Directions for this task: Would you please copy every line from the records that contains the word "banding"?

Records provided:
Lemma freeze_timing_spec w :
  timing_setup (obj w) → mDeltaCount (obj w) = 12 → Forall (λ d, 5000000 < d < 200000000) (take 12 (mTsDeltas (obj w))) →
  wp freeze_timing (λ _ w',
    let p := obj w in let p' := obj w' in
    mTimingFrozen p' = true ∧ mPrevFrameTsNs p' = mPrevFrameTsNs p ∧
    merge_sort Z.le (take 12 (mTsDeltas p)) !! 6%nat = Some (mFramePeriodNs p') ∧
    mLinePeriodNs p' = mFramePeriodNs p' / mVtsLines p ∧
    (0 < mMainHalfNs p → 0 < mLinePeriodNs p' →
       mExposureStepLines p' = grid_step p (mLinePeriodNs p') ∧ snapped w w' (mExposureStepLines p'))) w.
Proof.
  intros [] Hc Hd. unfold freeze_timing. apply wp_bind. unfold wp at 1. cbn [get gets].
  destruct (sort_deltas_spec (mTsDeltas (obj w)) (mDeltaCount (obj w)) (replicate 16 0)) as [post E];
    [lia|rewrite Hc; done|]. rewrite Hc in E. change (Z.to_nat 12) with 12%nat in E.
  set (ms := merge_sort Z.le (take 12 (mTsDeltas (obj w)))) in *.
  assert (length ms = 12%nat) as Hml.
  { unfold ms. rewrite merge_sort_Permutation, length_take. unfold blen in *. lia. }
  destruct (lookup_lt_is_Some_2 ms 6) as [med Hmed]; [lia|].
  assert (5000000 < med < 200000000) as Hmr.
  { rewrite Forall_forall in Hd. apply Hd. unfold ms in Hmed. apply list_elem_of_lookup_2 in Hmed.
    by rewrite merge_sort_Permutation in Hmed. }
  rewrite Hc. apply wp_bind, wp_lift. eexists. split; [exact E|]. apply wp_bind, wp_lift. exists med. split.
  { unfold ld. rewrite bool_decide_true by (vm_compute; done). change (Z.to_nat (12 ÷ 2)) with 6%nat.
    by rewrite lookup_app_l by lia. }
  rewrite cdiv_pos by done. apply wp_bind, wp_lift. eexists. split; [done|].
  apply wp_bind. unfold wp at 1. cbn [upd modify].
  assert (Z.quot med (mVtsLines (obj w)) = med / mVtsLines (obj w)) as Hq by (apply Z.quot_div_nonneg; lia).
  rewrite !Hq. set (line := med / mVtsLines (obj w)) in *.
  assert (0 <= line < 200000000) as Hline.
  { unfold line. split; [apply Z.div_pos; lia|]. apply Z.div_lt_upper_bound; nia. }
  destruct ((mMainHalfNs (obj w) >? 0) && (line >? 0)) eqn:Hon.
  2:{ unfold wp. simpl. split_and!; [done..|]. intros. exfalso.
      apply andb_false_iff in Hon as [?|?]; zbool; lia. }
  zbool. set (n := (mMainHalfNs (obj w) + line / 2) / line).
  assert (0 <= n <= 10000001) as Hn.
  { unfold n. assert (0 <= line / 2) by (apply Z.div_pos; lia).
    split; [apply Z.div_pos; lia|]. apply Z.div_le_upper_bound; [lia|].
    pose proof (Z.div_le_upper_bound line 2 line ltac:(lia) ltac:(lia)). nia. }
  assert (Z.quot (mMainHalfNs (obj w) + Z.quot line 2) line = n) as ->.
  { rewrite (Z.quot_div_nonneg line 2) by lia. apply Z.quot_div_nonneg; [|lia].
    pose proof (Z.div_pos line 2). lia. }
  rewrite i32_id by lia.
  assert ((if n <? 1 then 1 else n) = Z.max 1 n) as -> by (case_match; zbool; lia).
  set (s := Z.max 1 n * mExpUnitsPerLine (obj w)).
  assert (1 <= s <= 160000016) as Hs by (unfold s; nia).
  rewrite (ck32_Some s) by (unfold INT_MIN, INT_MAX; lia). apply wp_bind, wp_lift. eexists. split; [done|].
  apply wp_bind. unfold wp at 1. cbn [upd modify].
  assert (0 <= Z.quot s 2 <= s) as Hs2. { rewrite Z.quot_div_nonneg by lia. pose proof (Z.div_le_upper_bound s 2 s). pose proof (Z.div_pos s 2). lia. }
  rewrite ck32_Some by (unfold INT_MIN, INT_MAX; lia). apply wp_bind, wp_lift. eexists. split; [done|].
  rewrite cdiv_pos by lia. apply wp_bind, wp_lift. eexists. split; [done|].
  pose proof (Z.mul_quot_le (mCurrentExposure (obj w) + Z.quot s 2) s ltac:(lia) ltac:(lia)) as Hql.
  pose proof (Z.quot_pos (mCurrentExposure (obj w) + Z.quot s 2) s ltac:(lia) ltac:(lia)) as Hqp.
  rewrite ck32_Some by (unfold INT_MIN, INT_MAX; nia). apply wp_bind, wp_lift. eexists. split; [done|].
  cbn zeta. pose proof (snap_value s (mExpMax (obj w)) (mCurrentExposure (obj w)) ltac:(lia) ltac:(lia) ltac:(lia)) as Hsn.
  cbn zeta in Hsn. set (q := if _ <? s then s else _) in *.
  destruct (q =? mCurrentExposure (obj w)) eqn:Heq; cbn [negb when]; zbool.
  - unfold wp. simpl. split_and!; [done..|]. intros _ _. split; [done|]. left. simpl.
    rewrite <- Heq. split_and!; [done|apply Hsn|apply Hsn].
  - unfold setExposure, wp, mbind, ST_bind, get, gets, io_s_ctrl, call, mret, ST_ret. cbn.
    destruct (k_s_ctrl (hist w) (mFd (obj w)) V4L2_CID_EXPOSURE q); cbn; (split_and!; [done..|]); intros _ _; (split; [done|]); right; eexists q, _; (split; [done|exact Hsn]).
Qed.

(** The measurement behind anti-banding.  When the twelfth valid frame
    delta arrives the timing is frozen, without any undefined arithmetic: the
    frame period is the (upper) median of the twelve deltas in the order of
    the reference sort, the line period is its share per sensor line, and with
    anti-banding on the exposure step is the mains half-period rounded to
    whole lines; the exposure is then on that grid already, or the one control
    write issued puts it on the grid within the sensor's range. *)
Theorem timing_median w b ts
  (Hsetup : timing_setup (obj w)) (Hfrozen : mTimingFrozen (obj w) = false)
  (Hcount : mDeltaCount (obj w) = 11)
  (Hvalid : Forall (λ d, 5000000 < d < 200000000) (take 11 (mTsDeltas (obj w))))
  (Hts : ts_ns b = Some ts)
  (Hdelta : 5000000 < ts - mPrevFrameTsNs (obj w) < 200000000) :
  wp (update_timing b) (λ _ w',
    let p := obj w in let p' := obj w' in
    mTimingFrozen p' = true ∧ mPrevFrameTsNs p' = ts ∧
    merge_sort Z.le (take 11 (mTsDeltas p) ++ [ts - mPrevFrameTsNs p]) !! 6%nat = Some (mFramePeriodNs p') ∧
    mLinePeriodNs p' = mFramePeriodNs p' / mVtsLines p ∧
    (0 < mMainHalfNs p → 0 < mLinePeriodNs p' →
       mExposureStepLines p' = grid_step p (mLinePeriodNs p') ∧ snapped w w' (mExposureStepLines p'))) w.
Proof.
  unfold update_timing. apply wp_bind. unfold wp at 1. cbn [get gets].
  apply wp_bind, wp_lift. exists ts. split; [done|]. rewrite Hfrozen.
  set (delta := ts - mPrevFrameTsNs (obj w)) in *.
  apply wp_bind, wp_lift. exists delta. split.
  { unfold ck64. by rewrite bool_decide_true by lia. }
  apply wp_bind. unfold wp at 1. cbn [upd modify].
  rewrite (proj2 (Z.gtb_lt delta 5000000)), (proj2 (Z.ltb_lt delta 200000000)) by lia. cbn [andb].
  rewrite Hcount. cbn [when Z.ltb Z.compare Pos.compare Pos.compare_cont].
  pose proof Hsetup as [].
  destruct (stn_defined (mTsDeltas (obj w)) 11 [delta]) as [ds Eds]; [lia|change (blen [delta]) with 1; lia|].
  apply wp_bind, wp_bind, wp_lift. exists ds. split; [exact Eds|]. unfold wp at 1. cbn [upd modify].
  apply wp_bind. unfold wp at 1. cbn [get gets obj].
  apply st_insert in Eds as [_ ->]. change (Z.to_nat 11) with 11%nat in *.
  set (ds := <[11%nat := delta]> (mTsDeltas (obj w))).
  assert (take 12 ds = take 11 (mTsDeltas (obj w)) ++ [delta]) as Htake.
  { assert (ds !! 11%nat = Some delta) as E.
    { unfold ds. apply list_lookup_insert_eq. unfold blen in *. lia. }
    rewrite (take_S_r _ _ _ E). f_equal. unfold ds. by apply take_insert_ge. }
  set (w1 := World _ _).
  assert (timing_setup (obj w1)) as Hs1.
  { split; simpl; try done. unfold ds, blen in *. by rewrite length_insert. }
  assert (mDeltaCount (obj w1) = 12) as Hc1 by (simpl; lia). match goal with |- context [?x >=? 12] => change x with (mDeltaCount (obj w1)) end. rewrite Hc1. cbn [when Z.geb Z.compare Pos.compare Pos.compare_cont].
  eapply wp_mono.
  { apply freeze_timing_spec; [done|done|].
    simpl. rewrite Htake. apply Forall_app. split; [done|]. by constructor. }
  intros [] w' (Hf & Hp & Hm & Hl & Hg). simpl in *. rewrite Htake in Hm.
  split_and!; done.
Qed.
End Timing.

Written response:
(** The measurement behind anti-banding.  When the twelfth valid frame
    anti-banding on the exposure step is the mains half-period rounded to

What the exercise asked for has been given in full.